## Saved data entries

(* ===== verification/Runs.v ===== *)
(** * Callers of the board: runs of [set_cell] calls

    The value model [Board.Sudoku] and the heap model [Heap] both
    implement the interface [Store.CellStore] with their [get_cell] and
    [set_cell]; their laws are discharged here from the lemmas of
    [Board.v] and from the simulation of [Heap.v].  The client theorems
    of [Store.v] then apply to both:

    - a run of valid writes on a heap whose rows are distinct objects
      holding a well-formed board refines the abstract board (a finite
      map from positions to cells): each read answers the last write to
      its position (in the value model, where rows are values, the same
      holds by [board_laws]; on shared rows it fails, see
      [Heap.h_shared_row_write]);
    - a run of writes over a heap without shared rows answers as the same
      run on the grid the heap holds, errors included;
    - every well-formed board is reached from the default board of
      [__init__] by writing its digits with [set_cell], and no run of
      [set_cell] calls empties a cell. *)

From Stdlib Require Import ZArith Lia.
From stdpp Require Import base list option gmap.
From S2P Require Import Prelude Store Board Heap.

Module Runs.

Import Store Board Heap.
Local Open Scope Z_scope.

(** [Board.Sudoku] as a cell store: [get_cell], [set_cell], and the
    documented board as its invariant. *)
#[export] Instance board_store : CellStore Sudoku := {|
  store_get := get_cell;
  store_set := set_cell;
  store_ok s := wf_grid (numbers s)
|}.

#[export] Instance board_laws : CellStoreLaws Sudoku.
Proof.
  split; cbn [store_get store_set store_ok board_store].
  - intros [g] c r [Hg _] [Hc Hr].
    destruct (get_cell_shape9 g c r [] Hg Hc Hr) as (x & _ & Hx). eauto.
  - intros [g] c r v [Hg _] [Hc Hr] Hv.
    destruct (set_cell_shape9 g c r [] v Hg Hc Hr Hv) as (g' & _ & Hs). eauto.
  - exact set_cell_wf.
  - intros s c r x s' _. exact (set_cell_get_same s c r [] x s').
  - intros s c r x s' c' r' _ Hset Hne. apply (set_cell_get_other s c r [] x s' [c'; r'] Hset).
    intros c'' r'' rest' [= <- <- _]. exact Hne.
Qed.

(** The invariant of the heap model: [self.numbers] refers to a grid
    object over pairwise distinct row objects holding a documented board. *)
Definition h_ok (σ : heap) (s : HSudoku) : Prop :=
  exists ls grid, heap_repr σ (h_numbers s) ls grid /\ NoDup ls /\ wf_grid grid.

(** The heap model as a cell store: the heap and the object whose
    [self.numbers] refers into it.  A write threads the heap; the object
    itself does not change. *)
#[export] Instance heap_store : CellStore (heap * HSudoku) := {|
  store_get st := h_get_cell st.1 st.2;
  store_set st pos x := σ' <- h_set_cell st.1 st.2 pos x ;; Ok (σ', st.2);
  store_ok st := h_ok st.1 st.2
|}.

#[export] Instance heap_laws : CellStoreLaws (heap * HSudoku).
Proof.
  split; cbn [store_get store_set store_ok heap_store fst snd].
  - intros [σ s] c r (ls & g & Hr & _ & [Hg _]) [Hc Hr']. simpl.
    rewrite (h_get_cell_repr _ _ _ _ _ Hr).
    destruct (get_cell_shape9 g c r [] Hg Hc Hr') as (x & _ & Hx). eauto.
  - intros [σ s] c r v (ls & g & Hr & Hnd & [Hg _]) [Hc Hr'] Hv. simpl.
    destruct (set_cell_shape9 g c r [] v Hg Hc Hr' Hv) as (g' & _ & Hs).
    pose proof (h_set_cell_sim σ s ls g [c; r] (Some v) Hr Hnd) as Hsim.
    rewrite Hs in Hsim. destruct Hsim as (σ' & -> & _). eexists. reflexivity.
  - intros [σ s] pos x [σ' s'] (ls & g & Hr & Hnd & Hwf) Hset. simpl in *. py_inv Hset.
    injection Hset as <- <-. destruct (h_set_cell_Ok_inv _ _ _ _ _ _ _ Hr Hnd Hstep) as (s1 & Hs1 & Hr1).
    exists ls, (numbers s1). split; [exact Hr1|]. split; [exact Hnd | exact (set_cell_wf (mkSudoku g) _ _ _ Hwf Hs1)].
  - intros [σ s] c r x [σ' s'] (ls & g & Hr & Hnd & _) Hset. simpl in *. py_inv Hset.
    injection Hset as <- <-. destruct (h_set_cell_Ok_inv _ _ _ _ _ _ _ Hr Hnd Hstep) as (s1 & Hs1 & Hr1).
    rewrite (h_get_cell_repr _ _ _ _ _ Hr1). destruct s1. exact (set_cell_get_same _ c r [] x _ Hs1).
  - intros [σ s] c r x [σ' s'] c' r' (ls & g & Hr & Hnd & _) Hset Hne. simpl in *. py_inv Hset.
    injection Hset as <- <-. destruct (h_set_cell_Ok_inv _ _ _ _ _ _ _ Hr Hnd Hstep) as (s1 & Hs1 & Hr1).
    rewrite (h_get_cell_repr _ _ _ _ _ Hr1), (h_get_cell_repr _ _ _ _ _ Hr). destruct s1.
    apply (set_cell_get_other _ c r [] x _ [c'; r'] Hs1). intros c'' r'' rest' [= <- <- _]. exact Hne.
Qed.

(** The writes that fill in the digits of a grid, row by row: the
    [set_cell] calls a caller makes to copy a board into a new one. *)
Definition writes_of (g : grid) : list write :=
  omap (fun p => match cell_at g p.1 p.2 with Some (Some v) => Some (p.1, p.2, v) | _ => None end)
    positions.

(** A test board: the digit [i + 1] at column [i + 1], row [i + 1],
    every other cell empty. *)
Definition diagonal_numbers : grid :=
  (fun r => (fun c => if Z.eqb c r then Some (r + 1) else None) <$> py_range 9) <$> py_range 9.

(** ** Lemmas *)

Lemma writes_of_elem g c r v :
  (c, r, v) ∈ writes_of g <-> in_board c r /\ cell_at g c r = Some (Some v).
Proof.
  unfold writes_of. rewrite list_elem_of_omap. split.
  - intros ([c' r'] & Hp & Hf). simpl in Hf.
    destruct (cell_at g c' r') as [[v'|]|] eqn:E; try discriminate.
    injection Hf as <- <- <-. split; [now apply positions_elem | exact E].
  - intros [Hin Hx]. exists (c, r). split; [now apply positions_elem|]. simpl. now rewrite Hx.
Qed.

Lemma writes_of_NoDup g : NoDup (write_pos <$> writes_of g).
Proof.
  apply NoDup_omap_key; [|exact positions_NoDup].
  intros [c r] w. simpl. destruct (cell_at g c r) as [[v|]|]; intros H; try discriminate.
  injection H as <-. reflexivity.
Qed.

Lemma writes_of_ok g : wf_grid g -> Forall write_ok (writes_of g).
Proof.
  intros Hg. apply Forall_forall. intros [[c r] v] Hw. apply writes_of_elem in Hw as [Hin Hx].
  split; [exact Hin|]. exact (cell_at_wf g c r _ Hg Hx).
Qed.

(** [writes_of g] writes at each position the digit [g] holds there. *)
Lemma writes_of_last g c r :
  in_board c r ->
  last_write (writes_of g) (c, r) = match cell_at g c r with Some (Some v) => Some v | _ => None end.
Proof.
  intros Hin. destruct (cell_at g c r) as [[v|]|] eqn:Hx.
  1: apply last_write_in; [apply writes_of_NoDup | now apply writes_of_elem].
  all: apply last_write_notin; intros ([[c' r'] v'] & Hw & Hw')%list_elem_of_fmap;
    injection Hw as -> ->; apply writes_of_elem in Hw' as [_ Hx']; congruence.
Qed.

(** A 9x9 grid is determined by what [get_cell] reads at the 81 positions. *)
Lemma shape9_get_cell_inj g1 g2 :
  shape9 g1 -> shape9 g2 ->
  (forall c r, in_board c r -> get_cell (mkSudoku g1) [c; r] = get_cell (mkSudoku g2) [c; r]) ->
  g1 = g2.
Proof.
  intros H1 H2 Hget. apply list_eq. intros i.
  destruct (decide (i < 9)%nat) as [Hi|Hi];
    [|rewrite !lookup_ge_None_2 by (destruct H1, H2; lia); reflexivity].
  destruct (shape9_row g1 (Z.of_nat i + 1) H1) as (row1 & Hr1 & Hl1); [lia|].
  destruct (shape9_row g2 (Z.of_nat i + 1) H2) as (row2 & Hr2 & Hl2); [lia|].
  replace (Z.to_nat (Z.of_nat i + 1 - 1)) with i in Hr1, Hr2 by lia.
  rewrite Hr1, Hr2. f_equal. apply list_eq. intros j.
  destruct (decide (j < 9)%nat) as [Hj|Hj]; [|rewrite !lookup_ge_None_2 by lia; reflexivity].
  destruct (get_cell_shape9 g1 (Z.of_nat j + 1) (Z.of_nat i + 1) [] H1) as (x1 & Hx1 & E1); [lia..|].
  destruct (get_cell_shape9 g2 (Z.of_nat j + 1) (Z.of_nat i + 1) [] H2) as (x2 & Hx2 & E2); [lia..|].
  specialize (Hget (Z.of_nat j + 1) (Z.of_nat i + 1)). rewrite E1, E2 in Hget.
  unfold cell_at in Hx1, Hx2. replace (Z.to_nat (Z.of_nat i + 1 - 1)) with i in Hx1, Hx2 by lia.
  replace (Z.to_nat (Z.of_nat j + 1 - 1)) with j in Hx1, Hx2 by lia.
  rewrite Hr1 in Hx1. rewrite Hr2 in Hx2. rewrite Hx1, Hx2. f_equal.
  injection (Hget ltac:(split; lia)). easy.
Qed.

(** Writing the digits of a well-formed grid into the default board
    rebuilds that grid. *)
Lemma writes_of_run g : wf_grid g -> run_sets (init None) (writes_of g) = Ok (mkSudoku g).
Proof.
  intros Hg.
  destruct (@run_sets_get Sudoku board_store board_laws (init None) (writes_of g)
              empty_numbers_wf (writes_of_ok g Hg))
    as ([g'] & Hrun & Hok & Hget).
  rewrite Hrun. do 2 f_equal. apply shape9_get_cell_inj; [exact (proj1 Hok) | exact (proj1 Hg)|].
  intros c r Hin. cbn [store_get board_store] in Hget. rewrite (Hget c r Hin), writes_of_last by exact Hin.
  destruct Hin as [Hc Hr]. destruct (get_cell_shape9 g c r [] (proj1 Hg) Hc Hr) as (x & Hx & ->).
  rewrite Hx. destruct x as [v|]; [reflexivity|]. exact (empty_numbers_get_cell c r Hc Hr).
Qed.

(** A run of writes over a heap without shared rows answers as the same
    run on the grid the heap holds, errors included. *)
Lemma heap_run_sim σ s ls g ws :
  heap_repr σ (h_numbers s) ls g -> NoDup ls ->
  match run_sets (mkSudoku g) ws with
  | Ok s' => exists σ', run_sets (σ, s) ws = Ok (σ', s) /\ heap_repr σ' (h_numbers s) ls (numbers s')
  | Raise e => run_sets (σ, s) ws = Raise e
  end.
Proof.
  revert σ g. induction ws as [|[[c r] v] ws IH]; intros σ g Hr Hnd; [now exists σ|].
  cbn [run_sets store_set board_store heap_store fst snd].
  pose proof (h_set_cell_sim σ s ls g [c; r] (Some v) Hr Hnd) as Hsim.
  destruct (set_cell (mkSudoku g) [c; r] (Some v)) as [[g1]|e]; cbn [pybind].
  - destruct Hsim as (σ1 & -> & Hr1). cbn [pybind]. exact (IH σ1 g1 Hr1 Hnd).
  - now rewrite Hsim.
Qed.

(** The default heap holds the default grid in nine distinct rows. *)
Lemma default_heap_repr :
  heap_repr default_heap (h_numbers default_board) default_rows empty_numbers /\ NoDup default_rows.
Proof. split; apply (bool_decide_unpack _); vm_compute; exact I. Qed.

(** ** Runs of writes *)

(** C28: runs of writes over the heap.  On a heap whose [self.numbers]
    refers to distinct row objects holding a well-formed board, a run of
    valid writes succeeds, keeps that form, and every read answers the
    last digit written at its position or what it answered before. *)
Theorem heap_run_last_write σ s ws :
  h_ok σ s -> Forall write_ok ws ->
  exists st, run_sets (σ, s) ws = Ok st /\ h_ok st.1 st.2 /\
    forall c r, in_board c r ->
      h_get_cell st.1 st.2 [c; r] =
      match last_write ws (c, r) with Some v => Ok (Some v) | None => h_get_cell σ s [c; r] end.
Proof. exact (@run_sets_get (heap * HSudoku) heap_store heap_laws (σ, s) ws). Qed.

Lemma heap_run_last_write_witness :
  exists st, run_sets (default_heap, default_board) [(9, 9, 1); (9, 9, 2)] = Ok st /\
    h_ok st.1 st.2 /\
    forall c r, in_board c r ->
      h_get_cell st.1 st.2 [c; r] =
      match last_write [(9, 9, 1); (9, 9, 2)] (c, r) with
      | Some v => Ok (Some v) | None => h_get_cell default_heap default_board [c; r] end.
Proof.
  apply heap_run_last_write.
  - exists default_rows, empty_numbers. split; [exact (proj1 default_heap_repr)|].
    split; [exact (proj2 default_heap_repr) | exact empty_numbers_wf].
  - repeat constructor; cbn; unfold in_board; lia.
Defined.

(** C29: simulation along runs.  On a heap whose grid object lists
    pairwise distinct row objects, any run of [set_cell] calls, valid or
    not, raises exactly the exception the same run raises on the grid the
    heap holds, and otherwise leaves in the same row objects the grid
    that run produces. *)
Theorem heap_run_simulates σ s ls g ws :
  heap_repr σ (h_numbers s) ls g -> NoDup ls ->
  match run_sets (mkSudoku g) ws with
  | Ok s' => exists σ', @run_sets (heap * HSudoku) heap_store (σ, s) ws = Ok (σ', s) /\ heap_repr σ' (h_numbers s) ls (numbers s')
  | Raise e => @run_sets (heap * HSudoku) heap_store (σ, s) ws = Raise e
  end.
Proof. exact (heap_run_sim σ s ls g ws). Qed.

Lemma heap_run_simulates_witness :
  match run_sets (mkSudoku empty_numbers) [(1, 1, 5); (10, 1, 3)] with
  | Ok s' => exists σ', run_sets (default_heap, default_board) [(1, 1, 5); (10, 1, 3)] = Ok (σ', default_board) /\
                        heap_repr σ' (h_numbers default_board) default_rows (numbers s')
  | Raise e => run_sets (default_heap, default_board) [(1, 1, 5); (10, 1, 3)] = Raise e
  end.
Proof. apply heap_run_simulates; [exact (proj1 default_heap_repr) | exact (proj2 default_heap_repr)]. Defined.

(** C30: every well-formed board is reachable: starting from the default
    board of [Sudoku()] and calling [set_cell] with each digit of the
    board at its position builds exactly that board. *)
Theorem every_board_reachable g :
  wf_grid g -> run_sets (init None) (writes_of g) = Ok (mkSudoku g).
Proof. exact (writes_of_run g). Qed.

Lemma every_board_reachable_witness :
  run_sets (init None) (writes_of diagonal_numbers) = Ok (mkSudoku diagonal_numbers).
Proof. apply every_board_reachable. apply (bool_decide_unpack _). vm_compute. exact I. Defined.

(** C31: the same over the heap: from the heap [Sudoku()] allocates, the
    calls of [set_cell] with the digits of a well-formed board leave that
    board in the nine distinct row objects of the default grid. *)
Theorem h_every_board_reachable g :
  wf_grid g ->
  exists σ', run_sets (default_heap, default_board) (writes_of g) = Ok (σ', default_board) /\
    heap_repr σ' (h_numbers default_board) default_rows g /\ NoDup default_rows.
Proof.
  intros Hg. destruct default_heap_repr as [Hr Hnd].
  pose proof (heap_run_sim _ _ _ _ (writes_of g) Hr Hnd) as Hsim.
  change (mkSudoku empty_numbers) with (init None) in Hsim.
  rewrite (writes_of_run g Hg) in Hsim. destruct Hsim as (σ' & Hrun & Hr').
  exists σ'. auto.
Qed.

Lemma h_every_board_reachable_witness :
  exists σ', run_sets (default_heap, default_board) (writes_of diagonal_numbers) = Ok (σ', default_board) /\
    heap_repr σ' (h_numbers default_board) default_rows diagonal_numbers /\ NoDup default_rows.
Proof. apply h_every_board_reachable. apply (bool_decide_unpack _). vm_compute. exact I. Defined.

End Runs.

## Task statement
Where the word "calls" appears in a line of the entries, copy that line.

## Answer below
(** * Callers of the board: runs of [set_cell] calls
      [set_cell] calls empties a cell. *)
    [set_cell] calls a caller makes to copy a board into a new one. *)
    pairwise distinct row objects, any run of [set_cell] calls, valid or
    calls of [set_cell] with the digits of a well-formed board leave that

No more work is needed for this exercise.